[Editor's note: This story originally appeared in the April 2020 edition of E&P. Subscribe to the magazine here.] 

Fracture treatments are designed with the desired outcome in mind. When it comes to achieving targeted rates, keeping pressures down and avoiding screenouts, a friction reducer (FR) fluid is often the go-to fluid. To improve proppant-carrying capacity, a high-viscosity FR is preferred. Unfortunately, whether a regular or a high-viscosity FR is used, sometimes a fluid is selected that should improve the efficiency and economics of a fracture design only to discover it fails to deliver the performance needed when it is needed most.

With the combined benefits of viscosity and elasticity, dry FRs can provide improved proppant transport, allowing the placement of targeted volumes of sand deeper into the reservoir—at the same total treatment cost of a conventional liquid FR. Additionally, where many fluids struggle to perform in produced water, dry FR can provide the friction reduction needed at higher levels of total dissolved solids (TDS), while maintaining the desired viscosity at lower levels of TDS.

Dry FRs offer an improvement to the HSE profile of the materials, as compared to liquid FRs, while also providing significant logistical improvements.

Unlike liquid FRs, dry high-viscosity FRs do not contain hydrocarbon carrier fluid, which adds unnecessary logistical requirements to a fracturing job. Additionally, a liquid FR may have issues in extreme cold or hot environments due to freeze point, pour point or viscosity concerns of the product. Traditionally, it has not been easy for service companies to pump dry materials due to unmovable/caking issues or pump cavitation while attempting to deliver these materials downhole. However, this is being addressed with newer delivery methods.

Case study
A major operator in the Eagle Ford Shale play recently used dry high-viscosity FRs on multiple wells across the basin to improve its HSE profile and transport logistics. Through the use of dry FRs, 165,000 gal of hydrocarbons were eliminated from the job.

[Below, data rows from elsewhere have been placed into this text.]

(** A batch gives its ids one after the other, and nothing more. *)
Lemma batch_next b base inc n k now : holds b base inc n k ->
  (batch_nextId now b = (None, b) /\ (k = n \/ invalidSince b <= now)) \/
  exists b', batch_nextId now b = (Some (swrap 64 (base + Z.of_nat k * inc)), b') /\ (k < n)%nat /\ holds b' base inc n (S k).
Proof.
  intros [Hn Hi Hf Hk Hp Hs]. unfold batch_nextId. destruct (Z.leb_spec (invalidSince b) now); [auto|].
  destruct (Z.eqb_spec (firstInvalidId b) (nextIdLong b)) as [E|E].
  - left. split; [done|]. left. rewrite Hn, Hf in E. apply swrap_inj in E; nia.
  - right. rewrite Hn. eexists. split; [done|]. assert (k <> n) by (intros ->; congruence). split; [lia|].
    constructor; cbn; try done; try lia. rewrite Hi, swrap_add_l by lia. f_equal. lia.
Qed.

Definition ids_of (l : list (nat * (Z + Err.t))) : list Z := omap (fun e => match e.2 with inl i => Some i | inr _ => None end) l.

While liquid FRs have a Halliburton Chemistry Scoring Index (CSI) score of 120, dry FRs have a CSI score of only 0.5. This is a 240% improvement in the HSE profile. Regarding logistics, where liquid FR would require three 4,000-gal transport trucks, a single drygel Fruehauf trailer can be used to deliver the same amount of polymer. This means less trucks on the road, less trucks on location and lower fuel consumption. For example, for every 300-gal or six 50-gal fuel tanks of diesel not on the road, a dry FR product saves 1 ton of diesel fuel.

Finally, with the removal of the hydrocarbon-based carrier fluid, impurities, surfactant packages and potential chemical compatibilities were eliminated.

Ten wells in the Eagle Ford basin were recently treated with the Halliburton FightR LXD FR. All were completed to design. These 10 wells, comprising 351 stages, were performed with zero nonproductive time or operational issues. Up to a 15% decrease in treating pressure was observed when comparing average treating pressure between dry FR stages and liquid FR stages that had very similar total measured depths.

halliburton
FightR Dry FR provides higher low-shear viscosity when compared to a standard high-viscosity FR, and especially compared to guar-based fluids. (Source: Halliburton)

Figure 1 shows this comparison: one well with dry FR (red line) versus two wells (on the same pad) that pumped the equivalent concentration of liquid FR (gray and black). Each point represents one treatment stage and is plotted on the x-axis as a function of its total measured depth; the y-axis represents the average surface treating pressure for those stages. The closest stages, in terms of measured depth, were used for this comparison.

HALLIBURTON
FIGURE 1. The chart compares the average psi at different depths of dry FR and liquid FR. (Source: Halliburton)

Nearly all of the stages across this set of 26 showed lower average surface treating pressure with the dry FR when compared to the liquid FR. The largest observed difference was 15%. On average, the stages that used dry FR had 6% lower surface treating pressure than its liquid FR counterpart.

Across a total of 10 wells, 495,000 lb of dry FR was pumped, resulting in the elimination of 165,000 gal of emulsion-based oil-containing additive and the reduction of 28 transport trucks from the road. This reduced the overall footprint of the frac job as well as nearly 5 tons of diesel fuel.